_Given records:_
--- --- ---

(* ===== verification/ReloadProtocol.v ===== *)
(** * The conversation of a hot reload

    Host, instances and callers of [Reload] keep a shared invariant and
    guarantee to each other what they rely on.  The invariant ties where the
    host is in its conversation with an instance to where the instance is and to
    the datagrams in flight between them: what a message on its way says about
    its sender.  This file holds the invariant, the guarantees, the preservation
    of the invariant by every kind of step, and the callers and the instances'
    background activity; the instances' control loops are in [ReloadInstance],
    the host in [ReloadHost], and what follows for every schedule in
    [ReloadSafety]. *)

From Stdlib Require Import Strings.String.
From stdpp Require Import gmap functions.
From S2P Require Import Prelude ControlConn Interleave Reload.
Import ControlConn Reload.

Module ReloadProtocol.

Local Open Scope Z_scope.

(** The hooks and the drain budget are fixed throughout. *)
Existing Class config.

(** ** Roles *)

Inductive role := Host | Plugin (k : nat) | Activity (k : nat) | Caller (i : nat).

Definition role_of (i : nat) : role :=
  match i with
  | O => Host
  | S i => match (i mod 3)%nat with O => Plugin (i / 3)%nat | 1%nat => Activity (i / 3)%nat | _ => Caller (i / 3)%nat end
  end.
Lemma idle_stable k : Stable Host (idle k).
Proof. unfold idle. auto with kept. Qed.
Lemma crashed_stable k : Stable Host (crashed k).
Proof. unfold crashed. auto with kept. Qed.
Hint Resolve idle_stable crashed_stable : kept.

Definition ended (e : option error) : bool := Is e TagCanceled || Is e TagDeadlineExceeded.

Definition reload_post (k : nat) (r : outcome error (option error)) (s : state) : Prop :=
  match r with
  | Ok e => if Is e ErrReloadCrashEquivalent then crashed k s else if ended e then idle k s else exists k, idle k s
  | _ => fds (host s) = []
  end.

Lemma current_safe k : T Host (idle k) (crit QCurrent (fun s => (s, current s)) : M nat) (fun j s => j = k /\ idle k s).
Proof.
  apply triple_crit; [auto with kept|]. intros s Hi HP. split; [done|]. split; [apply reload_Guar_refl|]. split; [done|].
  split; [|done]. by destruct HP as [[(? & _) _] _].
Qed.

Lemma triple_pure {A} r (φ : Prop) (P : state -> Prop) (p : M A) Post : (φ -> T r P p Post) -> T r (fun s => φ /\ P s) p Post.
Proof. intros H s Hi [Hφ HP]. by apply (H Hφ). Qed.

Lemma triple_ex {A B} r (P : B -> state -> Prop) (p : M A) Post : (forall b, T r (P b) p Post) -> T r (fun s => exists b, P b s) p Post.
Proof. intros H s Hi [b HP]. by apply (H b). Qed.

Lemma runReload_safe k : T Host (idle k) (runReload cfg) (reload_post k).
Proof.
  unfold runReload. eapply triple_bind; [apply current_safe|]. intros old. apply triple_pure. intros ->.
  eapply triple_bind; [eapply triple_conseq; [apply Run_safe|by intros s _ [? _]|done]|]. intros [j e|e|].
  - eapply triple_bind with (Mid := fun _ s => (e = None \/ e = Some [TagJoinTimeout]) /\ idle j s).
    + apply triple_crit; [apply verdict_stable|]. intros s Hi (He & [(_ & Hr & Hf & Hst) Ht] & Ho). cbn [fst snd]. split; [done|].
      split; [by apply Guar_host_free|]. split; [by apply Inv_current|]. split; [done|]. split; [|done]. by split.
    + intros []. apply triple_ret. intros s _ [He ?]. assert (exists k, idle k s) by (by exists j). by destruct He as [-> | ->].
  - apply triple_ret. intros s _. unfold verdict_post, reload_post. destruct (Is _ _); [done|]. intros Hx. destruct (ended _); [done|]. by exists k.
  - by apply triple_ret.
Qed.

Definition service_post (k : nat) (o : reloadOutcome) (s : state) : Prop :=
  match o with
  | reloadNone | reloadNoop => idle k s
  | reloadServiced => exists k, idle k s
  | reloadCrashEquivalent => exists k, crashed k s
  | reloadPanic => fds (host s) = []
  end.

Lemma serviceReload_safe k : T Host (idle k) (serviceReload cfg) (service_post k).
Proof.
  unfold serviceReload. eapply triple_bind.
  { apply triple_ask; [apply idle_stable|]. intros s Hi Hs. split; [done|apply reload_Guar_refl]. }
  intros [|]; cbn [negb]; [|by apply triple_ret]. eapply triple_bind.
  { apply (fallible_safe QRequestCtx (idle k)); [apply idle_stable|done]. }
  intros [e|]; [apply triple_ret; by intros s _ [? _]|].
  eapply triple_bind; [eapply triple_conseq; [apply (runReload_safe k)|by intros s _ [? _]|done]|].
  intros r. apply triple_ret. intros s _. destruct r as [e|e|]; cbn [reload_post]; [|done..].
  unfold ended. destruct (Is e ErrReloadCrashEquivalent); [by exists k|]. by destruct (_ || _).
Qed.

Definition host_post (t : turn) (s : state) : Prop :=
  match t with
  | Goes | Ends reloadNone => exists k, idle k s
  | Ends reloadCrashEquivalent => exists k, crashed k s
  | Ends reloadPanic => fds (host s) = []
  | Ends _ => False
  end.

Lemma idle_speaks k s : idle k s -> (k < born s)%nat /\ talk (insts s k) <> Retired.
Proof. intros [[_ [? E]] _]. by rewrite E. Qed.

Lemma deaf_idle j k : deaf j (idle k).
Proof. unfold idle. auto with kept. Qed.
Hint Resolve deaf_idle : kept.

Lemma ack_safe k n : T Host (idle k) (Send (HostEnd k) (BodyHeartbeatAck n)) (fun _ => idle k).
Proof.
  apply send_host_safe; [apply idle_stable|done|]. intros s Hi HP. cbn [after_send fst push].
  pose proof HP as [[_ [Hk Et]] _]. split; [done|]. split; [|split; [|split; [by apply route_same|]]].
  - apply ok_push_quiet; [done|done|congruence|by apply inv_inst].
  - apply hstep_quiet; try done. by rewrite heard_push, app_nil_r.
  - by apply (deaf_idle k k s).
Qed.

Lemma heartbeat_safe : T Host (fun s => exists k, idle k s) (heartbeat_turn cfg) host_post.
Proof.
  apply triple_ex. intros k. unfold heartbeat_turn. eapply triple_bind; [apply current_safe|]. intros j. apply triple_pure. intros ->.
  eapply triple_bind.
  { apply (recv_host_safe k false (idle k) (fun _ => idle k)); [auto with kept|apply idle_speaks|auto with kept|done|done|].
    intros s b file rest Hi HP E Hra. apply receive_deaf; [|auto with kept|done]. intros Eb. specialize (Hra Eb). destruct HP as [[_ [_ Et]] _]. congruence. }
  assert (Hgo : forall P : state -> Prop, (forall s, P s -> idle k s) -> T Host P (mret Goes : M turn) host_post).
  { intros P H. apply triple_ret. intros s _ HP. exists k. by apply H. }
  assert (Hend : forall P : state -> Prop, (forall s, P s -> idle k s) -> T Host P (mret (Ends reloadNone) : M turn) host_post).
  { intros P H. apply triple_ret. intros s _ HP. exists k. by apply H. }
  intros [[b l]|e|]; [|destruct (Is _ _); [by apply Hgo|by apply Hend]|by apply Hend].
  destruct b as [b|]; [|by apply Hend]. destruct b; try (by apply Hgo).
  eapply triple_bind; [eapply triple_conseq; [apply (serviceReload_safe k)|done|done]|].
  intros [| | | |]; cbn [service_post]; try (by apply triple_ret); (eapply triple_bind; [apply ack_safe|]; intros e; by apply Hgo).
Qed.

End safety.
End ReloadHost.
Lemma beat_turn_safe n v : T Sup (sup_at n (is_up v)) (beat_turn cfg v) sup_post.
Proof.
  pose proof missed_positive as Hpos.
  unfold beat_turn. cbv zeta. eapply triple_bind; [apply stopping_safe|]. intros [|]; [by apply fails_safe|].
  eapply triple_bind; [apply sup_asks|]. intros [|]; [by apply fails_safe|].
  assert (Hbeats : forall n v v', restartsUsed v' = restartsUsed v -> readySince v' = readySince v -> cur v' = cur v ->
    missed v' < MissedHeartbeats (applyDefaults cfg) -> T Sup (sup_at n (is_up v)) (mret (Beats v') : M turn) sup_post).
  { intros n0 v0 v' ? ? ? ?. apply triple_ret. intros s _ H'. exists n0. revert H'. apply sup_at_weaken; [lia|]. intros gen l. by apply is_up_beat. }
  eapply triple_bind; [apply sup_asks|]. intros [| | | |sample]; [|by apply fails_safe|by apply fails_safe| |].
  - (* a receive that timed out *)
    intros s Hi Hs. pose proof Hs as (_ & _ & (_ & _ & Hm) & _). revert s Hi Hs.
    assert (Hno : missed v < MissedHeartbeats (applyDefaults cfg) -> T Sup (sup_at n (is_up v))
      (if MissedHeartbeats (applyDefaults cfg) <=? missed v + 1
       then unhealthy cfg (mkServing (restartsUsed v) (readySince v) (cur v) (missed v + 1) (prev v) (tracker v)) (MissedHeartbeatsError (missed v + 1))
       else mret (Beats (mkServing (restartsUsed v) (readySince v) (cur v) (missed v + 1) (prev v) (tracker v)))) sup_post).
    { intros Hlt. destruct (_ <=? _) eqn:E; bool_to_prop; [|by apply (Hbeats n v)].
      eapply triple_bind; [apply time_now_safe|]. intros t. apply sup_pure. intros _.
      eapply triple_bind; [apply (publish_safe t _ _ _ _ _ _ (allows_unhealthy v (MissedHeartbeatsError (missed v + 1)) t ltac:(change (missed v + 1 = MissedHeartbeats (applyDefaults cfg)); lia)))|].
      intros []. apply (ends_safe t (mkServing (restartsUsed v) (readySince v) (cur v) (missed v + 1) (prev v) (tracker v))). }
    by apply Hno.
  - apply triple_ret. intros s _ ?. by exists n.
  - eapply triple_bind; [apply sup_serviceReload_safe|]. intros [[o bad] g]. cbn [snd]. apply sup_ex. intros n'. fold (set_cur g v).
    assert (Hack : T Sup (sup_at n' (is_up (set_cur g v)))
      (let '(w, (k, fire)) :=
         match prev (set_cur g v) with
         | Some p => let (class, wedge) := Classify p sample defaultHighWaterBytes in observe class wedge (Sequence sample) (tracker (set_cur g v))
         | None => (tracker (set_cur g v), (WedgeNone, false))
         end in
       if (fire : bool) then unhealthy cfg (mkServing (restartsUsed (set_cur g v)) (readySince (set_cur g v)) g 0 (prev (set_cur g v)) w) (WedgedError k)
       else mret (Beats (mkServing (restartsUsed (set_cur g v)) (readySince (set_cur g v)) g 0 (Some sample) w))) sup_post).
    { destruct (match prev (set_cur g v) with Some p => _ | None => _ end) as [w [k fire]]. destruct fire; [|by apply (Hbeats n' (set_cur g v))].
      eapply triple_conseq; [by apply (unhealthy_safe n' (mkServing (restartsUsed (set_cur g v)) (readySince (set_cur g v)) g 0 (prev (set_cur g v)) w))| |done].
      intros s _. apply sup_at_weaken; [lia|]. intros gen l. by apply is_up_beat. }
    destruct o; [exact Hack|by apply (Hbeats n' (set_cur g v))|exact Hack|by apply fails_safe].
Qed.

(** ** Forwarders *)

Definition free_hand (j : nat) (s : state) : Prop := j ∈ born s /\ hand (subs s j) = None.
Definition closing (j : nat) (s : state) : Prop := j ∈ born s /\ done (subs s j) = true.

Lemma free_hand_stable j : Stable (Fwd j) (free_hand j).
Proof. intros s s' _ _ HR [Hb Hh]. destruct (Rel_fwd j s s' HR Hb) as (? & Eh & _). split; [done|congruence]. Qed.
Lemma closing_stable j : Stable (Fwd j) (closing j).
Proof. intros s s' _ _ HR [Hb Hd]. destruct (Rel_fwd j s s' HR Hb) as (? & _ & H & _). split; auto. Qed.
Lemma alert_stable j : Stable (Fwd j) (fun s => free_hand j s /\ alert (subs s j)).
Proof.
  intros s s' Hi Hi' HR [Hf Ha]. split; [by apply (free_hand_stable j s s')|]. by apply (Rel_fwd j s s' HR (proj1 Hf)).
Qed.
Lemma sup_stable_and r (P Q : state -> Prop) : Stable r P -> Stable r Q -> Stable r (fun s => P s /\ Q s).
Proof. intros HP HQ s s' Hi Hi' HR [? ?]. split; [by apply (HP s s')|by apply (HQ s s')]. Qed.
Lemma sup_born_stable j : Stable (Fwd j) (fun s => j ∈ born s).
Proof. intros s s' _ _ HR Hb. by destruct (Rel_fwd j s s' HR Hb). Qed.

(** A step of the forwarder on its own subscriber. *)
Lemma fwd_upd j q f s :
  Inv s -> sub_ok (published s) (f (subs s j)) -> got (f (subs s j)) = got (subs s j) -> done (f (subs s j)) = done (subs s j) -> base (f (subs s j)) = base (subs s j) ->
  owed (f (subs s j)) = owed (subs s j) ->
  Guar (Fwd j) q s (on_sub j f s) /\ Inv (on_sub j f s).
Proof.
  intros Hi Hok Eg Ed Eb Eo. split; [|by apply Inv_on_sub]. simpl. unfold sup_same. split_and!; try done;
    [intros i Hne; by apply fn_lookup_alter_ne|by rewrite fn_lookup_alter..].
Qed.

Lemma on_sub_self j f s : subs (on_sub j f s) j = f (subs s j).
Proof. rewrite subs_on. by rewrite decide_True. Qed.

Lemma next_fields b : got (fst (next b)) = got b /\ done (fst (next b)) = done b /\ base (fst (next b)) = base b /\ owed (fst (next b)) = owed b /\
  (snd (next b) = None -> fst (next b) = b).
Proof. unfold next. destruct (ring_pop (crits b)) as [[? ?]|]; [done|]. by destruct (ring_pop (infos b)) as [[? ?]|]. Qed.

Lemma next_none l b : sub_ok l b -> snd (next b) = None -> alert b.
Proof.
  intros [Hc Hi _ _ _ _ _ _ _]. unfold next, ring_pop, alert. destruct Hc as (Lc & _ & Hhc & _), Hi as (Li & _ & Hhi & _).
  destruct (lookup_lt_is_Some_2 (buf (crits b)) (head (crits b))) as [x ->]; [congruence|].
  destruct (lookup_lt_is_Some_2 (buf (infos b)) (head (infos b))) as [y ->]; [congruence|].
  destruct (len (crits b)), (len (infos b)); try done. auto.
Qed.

--- --- ---

_Problem requirements:_
After locating the line that contains "Definition ended (e", please copy exactly every line from the start of the records through it, and nothing else.

_Solution to this exercise:_
(* ===== verification/ReloadProtocol.v ===== *)
(** * The conversation of a hot reload

    Host, instances and callers of [Reload] keep a shared invariant and
    guarantee to each other what they rely on.  The invariant ties where the
    host is in its conversation with an instance to where the instance is and to
    the datagrams in flight between them: what a message on its way says about
    its sender.  This file holds the invariant, the guarantees, the preservation
    of the invariant by every kind of step, and the callers and the instances'
    background activity; the instances' control loops are in [ReloadInstance],
    the host in [ReloadHost], and what follows for every schedule in
    [ReloadSafety]. *)

From Stdlib Require Import Strings.String.
From stdpp Require Import gmap functions.
From S2P Require Import Prelude ControlConn Interleave Reload.
Import ControlConn Reload.

Module ReloadProtocol.

Local Open Scope Z_scope.

(** The hooks and the drain budget are fixed throughout. *)
Existing Class config.

(** ** Roles *)

Inductive role := Host | Plugin (k : nat) | Activity (k : nat) | Caller (i : nat).

Definition role_of (i : nat) : role :=
  match i with
  | O => Host
  | S i => match (i mod 3)%nat with O => Plugin (i / 3)%nat | 1%nat => Activity (i / 3)%nat | _ => Caller (i / 3)%nat end
  end.
Lemma idle_stable k : Stable Host (idle k).
Proof. unfold idle. auto with kept. Qed.
Lemma crashed_stable k : Stable Host (crashed k).
Proof. unfold crashed. auto with kept. Qed.
Hint Resolve idle_stable crashed_stable : kept.

Definition ended (e : option error) : bool := Is e TagCanceled || Is e TagDeadlineExceeded.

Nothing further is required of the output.